The mass media industry has influentially shaped American society's behavior on immigration into a strict systematic view that immigration is a necessary tool needed to strengthen the economy, stabilize cultural diversity, and expand collective intelligence.
Immigration has always been a major topic for discussion for people interested in national and international affair of the United States since the founding of the nation. Immigration has many influences on the United States since it is a social necessity for economic, social stability, and collective intellectual progression. Ever since Christopher Columbus discovered America in 1492, America is constantly inundated with immigrants of various origins. In the beginning, people from England immigrated to America, and then other European countries followed. The American natives were treated as immigrants and forced to migrants into the western land due to Manifest Destiny in the 1860s. In 1880s, the Chinese Exclusion act was passed, and Chinese labor immigration was banned for ten years. In 1906, Upton Sinclair published his novel The Jungle portraying the immigrant workers in the meat industry. Many scholar articles also explore how media portrays the topic of immigration. It is of great significance that people should acknowledge and think critically about effects of the mass media on topic of immigrations to further their understanding on how immigration has shaped the contemporary Untied States. .

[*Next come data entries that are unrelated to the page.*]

(** [fal_partition_init]. *)
Definition fal_partition_init (fuel : nat) (buf_ok : bool) (alloc : nat -> bool) (f : F)
    (s : fal_state) : option (Z * fal_state) :=
  if part_init_ok s then Some (partition_table_len s, s) else
  let fail := Some (partition_table_len s, s) in
  dev ← fal_flash_device_find s FAL_PART_TABLE_FLASH_DEV_NAME;
  match dev with
  | None => fail
  | Some dev =>
      if i32 (dev_len dev) <=? FAL_PART_TABLE_END_OFFSET then fail
      else if negb buf_ok then fail
      else match find_table (dev_ops dev) f (Z.to_nat FAL_PART_TABLE_END_OFFSET) with
           | None => fail
           | Some off =>
               table ← load_table fuel (dev_ops dev) f alloc off [];
               if zlen table =? 0 then fail
               else if forallb entry_ok table
               then Some (zlen table,
                          FalState (flash_init_ok s) true table (zlen table) (fal_init_ok s))
               else Some (0, FalState (flash_init_ok s) false table 0 (fal_init_ok s))
           end
  end.

(** [fal_init]. *)
Definition fal_init (fuel : nat) (buf_ok : bool) (alloc : nat -> bool) (f : F) (s : fal_state)
  : option (Z * fal_state) :=
  let '(result, s) := fal_flash_init s in
  '(result, s) ← (if result <? 0 then Some (result, s)
                  else fal_partition_init fuel buf_ok alloc f s);
  let ok := if (0 <? result) && negb (fal_init_ok s) then true
            else if result <=? 0 then false else fal_init_ok s in
  Some (result, FalState (flash_init_ok s) (part_init_ok s) (partition_table s)
                  (partition_table_len s) ok).

(** [fal_partition_find]. *)
Definition fal_partition_find (s : fal_state) (name : list Z)
  : option (option fal_partition) :=
  if part_init_ok s
  then Some (List.find (fun p => strcmp_mem name (part_name_mem p))
               (take (Z.to_nat (partition_table_len s)) (partition_table s)))
  else None.

(** [fal_set_partition_table_temp]. *)
Definition fal_set_partition_table_temp (s : fal_state) (table : list fal_partition) (len : Z)
  : option fal_state :=
  if part_init_ok s
  then Some (FalState (flash_init_ok s) true table len (fal_init_ok s)) else None.

(** [fal_partition_read], [fal_partition_write], [fal_partition_erase],
    [fal_partition_erase_all]; [flash_init_ok] is asserted by the device
    search. *)
Definition fal_partition_read (p : fal_partition) (f : F) (addr size : Z) : Z * list Z :=
  if part_len p <? u32 (addr + size) then (-1, [])
  else match find_device (flash_name p) with
       | None => (-1, [])
       | Some d => op_read (dev_ops d) f (i32 (part_offset p + addr)) size
       end.

Definition fal_partition_write (p : fal_partition) (f : F) (addr : Z) (buf : list Z) : Z * F :=
  if part_len p <? u32 (addr + zlen buf) then (-1, f)
  else match find_device (flash_name p) with
       | None => (-1, f)
       | Some d => op_write (dev_ops d) f (i32 (part_offset p + addr)) buf
       end.

Definition fal_partition_erase (p : fal_partition) (f : F) (addr size : Z) : Z * F :=
  if part_len p <? u32 (addr + size) then (-1, f)
  else match find_device (flash_name p) with
       | None => (-1, f)
       | Some d => op_erase (dev_ops d) f (i32 (part_offset p + addr)) size
       end.

Definition fal_partition_erase_all (p : fal_partition) (f : F) : Z * F :=
  fal_partition_erase p f 0 (part_len p).

(** ** Entries laid out by [mk_partition] read back *)
Definition name_ok (s : list Z) : Prop := cstring s /\ zlen s < 24.

Lemma name_field_len s : zlen s < 24 -> zlen (name_field s) = 24.
Proof. intros H. unfold name_field. autorewrite with zlen. unfold zlen in *. lia. Qed.

Lemma cstr_upto_app s rest : cstring s -> cstr_upto (s ++ 0 :: rest) = s.
Proof.
  induction 1 as [|c s Hc H IH]; [done|]. simpl. unfold is_cchar in Hc.
  case_bool. by rewrite IH.
Qed.

Lemma name_field_app s :
  zlen s < 24 -> exists rest, name_field s = s ++ 0 :: rest.
Proof.
  intros H. unfold name_field. exists (replicate (23 - length s) 0).
  replace (24 - length s)%nat with (S (23 - length s))%nat by (unfold zlen in H; lia). done.
Qed.

Lemma mk_partition_fields name fname off len :
  name_ok name -> name_ok fname -> 0 <= off < 2 ^ 31 -> 0 <= len < 2 ^ 32 ->
  let p := mk_partition name fname off len in
  zlen p = 64 /\ magic_word p = FAL_PART_MAGIC_WROD /\ flash_name p = fname /\
  part_offset p = off /\ part_len p = len.
Proof.
  intros [Hn Hnl] [Hf Hfl] Hoff Hlen p. unfold p, mk_partition.
  pose proof (name_field_len name Hnl). pose proof (name_field_len fname Hfl).
  unfold magic_word, flash_name, part_offset, part_len.
  split_and!.
  - autorewrite with zlen. lia.
  - rewrite buf_sub_here by (autorewrite with zlen; lia). by vm_compute.
  - do 2 rewrite buf_sub_skip by (autorewrite with zlen; lia). autorewrite with zlen.
    replace (28 - Z.of_nat 4 - zlen (name_field name)) with 0 by lia.
    rewrite buf_sub_here by done. destruct (name_field_app fname Hfl) as [rest ->].
    by apply cstr_upto_app.
  - do 3 rewrite buf_sub_skip by (autorewrite with zlen; lia). autorewrite with zlen.
    replace (52 - Z.of_nat 4 - zlen (name_field name) - zlen (name_field fname)) with 0 by lia.
    rewrite buf_sub_here by (autorewrite with zlen; lia).
    rewrite le_val_bytes by (change (256 ^ Z.of_nat 4) with (2 ^ 32); lia). apply i32_id. lia.
  - do 4 rewrite buf_sub_skip by (autorewrite with zlen; lia). autorewrite with zlen.
    replace (56 - Z.of_nat 4 - zlen (name_field name) - zlen (name_field fname) - Z.of_nat 4)
      with 0 by lia.
    rewrite buf_sub_here by (autorewrite with zlen; lia).
    apply le_val_bytes. change (256 ^ Z.of_nat 4) with (2 ^ 32). lia.
Qed.

(** ** Finding and loading the table *)
Lemma find_table_spec (ops : flash_ops F) f (n : nat) (off : Z) :
  0 <= off <= Z.of_nat n ->
  (forall k, off < k <= Z.of_nat n -> 0 < fst (op_read ops f k 4) /\
     le_val (snd (op_read ops f k 4)) <> FAL_PART_MAGIC_WROD) ->
  0 < fst (op_read ops f off 4) -> le_val (snd (op_read ops f off 4)) = FAL_PART_MAGIC_WROD ->
  find_table ops f n = Some off.
Proof.
  intros Hoff Habove Hr Hm. revert Hoff Habove.
  induction n as [|n IH]; intros Hoff Habove.
  - assert (off = 0) as -> by lia. cbn [find_table]. change (Z.of_nat 0) with 0.
    destruct (op_read ops f 0 4) as [r d]. simpl in *. by repeat case_bool.
  - destruct (Z.eq_dec off (Z.of_nat (S n))) as [->|Hne].
    + cbn [find_table]. destruct (op_read ops f (Z.of_nat (S n)) 4) as [r d]. simpl in *.
      by repeat case_bool.
    + cbn [find_table]. destruct (Habove (Z.of_nat (S n)) ltac:(lia)) as [Hr' Hm'].
      destruct (op_read ops f (Z.of_nat (S n)) 4) as [r d]. simpl in *. repeat case_bool.
      apply IH; [lia|]. intros k Hk. apply Habove. lia.
Qed.

(** The flash holds the entries [ps] one below the other from [off], and no
    further entry below. *)
Definition stored (ops : flash_ops F) (f : F) (off : Z) (ps : list fal_partition) : Prop :=
  (forall i p, ps !! i = Some p ->
     op_read ops f (off - sizeof_fal_partition * Z.of_nat i) sizeof_fal_partition
       = (sizeof_fal_partition, p) /\ magic_word p = FAL_PART_MAGIC_WROD) /\
  exists d, op_read ops f (off - sizeof_fal_partition * zlen ps) sizeof_fal_partition
    = (sizeof_fal_partition, d) /\ magic_word d <> FAL_PART_MAGIC_WROD.

Lemma load_table_spec (ops : flash_ops F) f off ps fuel done rest :
  stored ops f off ps -> ps = done ++ rest -> (length rest < fuel)%nat ->
  0 <= off < 2 ^ 31 -> sizeof_fal_partition * zlen ps <= off ->
  load_table fuel ops f (fun _ => true) off done = Some ps.
Proof.
  intros [Hin (d & Hd & Hdm)] Hps Hfuel Hoff Hfit.
  unfold sizeof_fal_partition in *.
  revert done fuel Hps Hfuel. induction rest as [|p rest IH]; intros done fuel Hps Hfuel.
  - destruct fuel as [|fuel]; [simpl in Hfuel; lia|]. rewrite app_nil_r in Hps. subst done.
    cbn [load_table]. pose proof (zlen_nonneg ps).
    unfold sizeof_fal_partition. rewrite i32_id by lia. rewrite Hd.
    change (64 <? 0) with false. cbn [negb]. by destruct (Z.eqb_spec (magic_word d) FAL_PART_MAGIC_WROD).
  - destruct fuel as [|fuel]; [simpl in Hfuel; lia|].
    destruct (Hin (length done) p) as [Hr Hm];
      [by rewrite Hps, lookup_app_r, Nat.sub_diag by lia|].
    assert (zlen done < zlen ps) by (rewrite Hps; autorewrite with zlen;
      pose proof (zlen_nonneg rest); lia).
    pose proof (zlen_nonneg done).
    cbn [load_table]. unfold sizeof_fal_partition. rewrite i32_id by lia.
    unfold zlen at 1. rewrite Hr. change (64 <? 0) with false. rewrite Hm, Z.eqb_refl.
    cbn [negb]. apply IH; [by rewrite <- app_assoc|simpl in Hfuel; lia].
Qed.

(** The flash of [dev] holds a partition table: what [fal_init] reads. *)
Record table_stored (dev : fal_flash_dev F) (f : F) (off : Z) (ps : list fal_partition) : Prop := {
  table_above : forall k, off < k <= FAL_PART_TABLE_END_OFFSET -> 0 < fst (op_read (dev_ops dev) f k 4) /\
    le_val (snd (op_read (dev_ops dev) f k 4)) <> FAL_PART_MAGIC_WROD;
  table_read : 0 < fst (op_read (dev_ops dev) f off 4);
  table_magic : le_val (snd (op_read (dev_ops dev) f off 4)) = FAL_PART_MAGIC_WROD;
  table_entries : stored (dev_ops dev) f off ps
}.

Lemma table_stored_same dev f f' off ps :
  (forall a n, op_read (dev_ops dev) f' a n = op_read (dev_ops dev) f a n) ->
  table_stored dev f off ps -> table_stored dev f' off ps.
Proof.
  intros Hr [Ha Hrd Hm [Hin (d & Hd & Hdm)]]. split; [intros k Hk|..]; rewrite ?Hr; try done; [by apply Ha|].
  split; [intros i p Hi|exists d]; rewrite Hr; [by apply Hin|done].
Qed.

Lemma fal_init_table (dev : fal_flash_dev F) f off ps fuel :
  find_device FAL_PART_TABLE_FLASH_DEV_NAME = Some dev ->
  FAL_PART_TABLE_END_OFFSET < dev_len dev < 2 ^ 31 ->
  sizeof_fal_partition * zlen ps <= off <= FAL_PART_TABLE_END_OFFSET ->
  table_stored dev f off ps -> ps <> [] ->
  forallb entry_ok ps = true -> (length ps < fuel)%nat ->
  fal_init fuel true (fun _ => true) f fal_boot
    = Some (zlen ps, FalState true true ps (zlen ps) true).
Proof.
  unfold FAL_PART_TABLE_END_OFFSET. intros Hdev Hlen Hoff [Habove Hr Hm Hst] Hne Hok Hfuel.
  pose proof (zlen_nonneg ps). unfold sizeof_fal_partition in Hoff.
  assert (0 < zlen ps) by (unfold zlen; destruct ps; [done|simpl; lia]).
  unfold fal_init, fal_flash_init, fal_boot. cbn [flash_init_ok Z.ltb Z.compare].
  unfold fal_partition_init, fal_flash_device_find. cbn [part_init_ok flash_init_ok].
  cbn [mbind option_bind]. rewrite Hdev, i32_id by lia.
  destruct (Z.leb_spec (dev_len dev) FAL_PART_TABLE_END_OFFSET);
    [unfold FAL_PART_TABLE_END_OFFSET in *; lia|]. cbn [negb].
  rewrite (find_table_spec (dev_ops dev) f (Z.to_nat FAL_PART_TABLE_END_OFFSET) off);
    [|unfold FAL_PART_TABLE_END_OFFSET; lia| |done|done].
  2: { intros k Hk. apply Habove. unfold FAL_PART_TABLE_END_OFFSET in *. lia. }
  rewrite (load_table_spec (dev_ops dev) f off ps fuel [] ps);
    [|done..|unfold sizeof_fal_partition; lia|unfold sizeof_fal_partition; lia].
  cbn [mbind option_bind]. destruct (Z.eqb_spec (zlen ps) 0); [lia|]. rewrite Hok.
  cbn. destruct (Z.ltb_spec 0 (zlen ps)); [done|lia].
Qed.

The mass media portrays immigration as a necessary tool to increase the United States Goss Domestic Production and thereby bolstering the economy. In THE ECONOMIC CONSEQUENCES OFAMNESTY FOR UNAUTHORIZED IMMICRANTS, Orrenius examines the effects of immigration on economy in the United States. Orrenius argues, "An important macroeconomic benefit of immigration is foreign bom workers' responsiveness to variation in labor demand over time and across regions.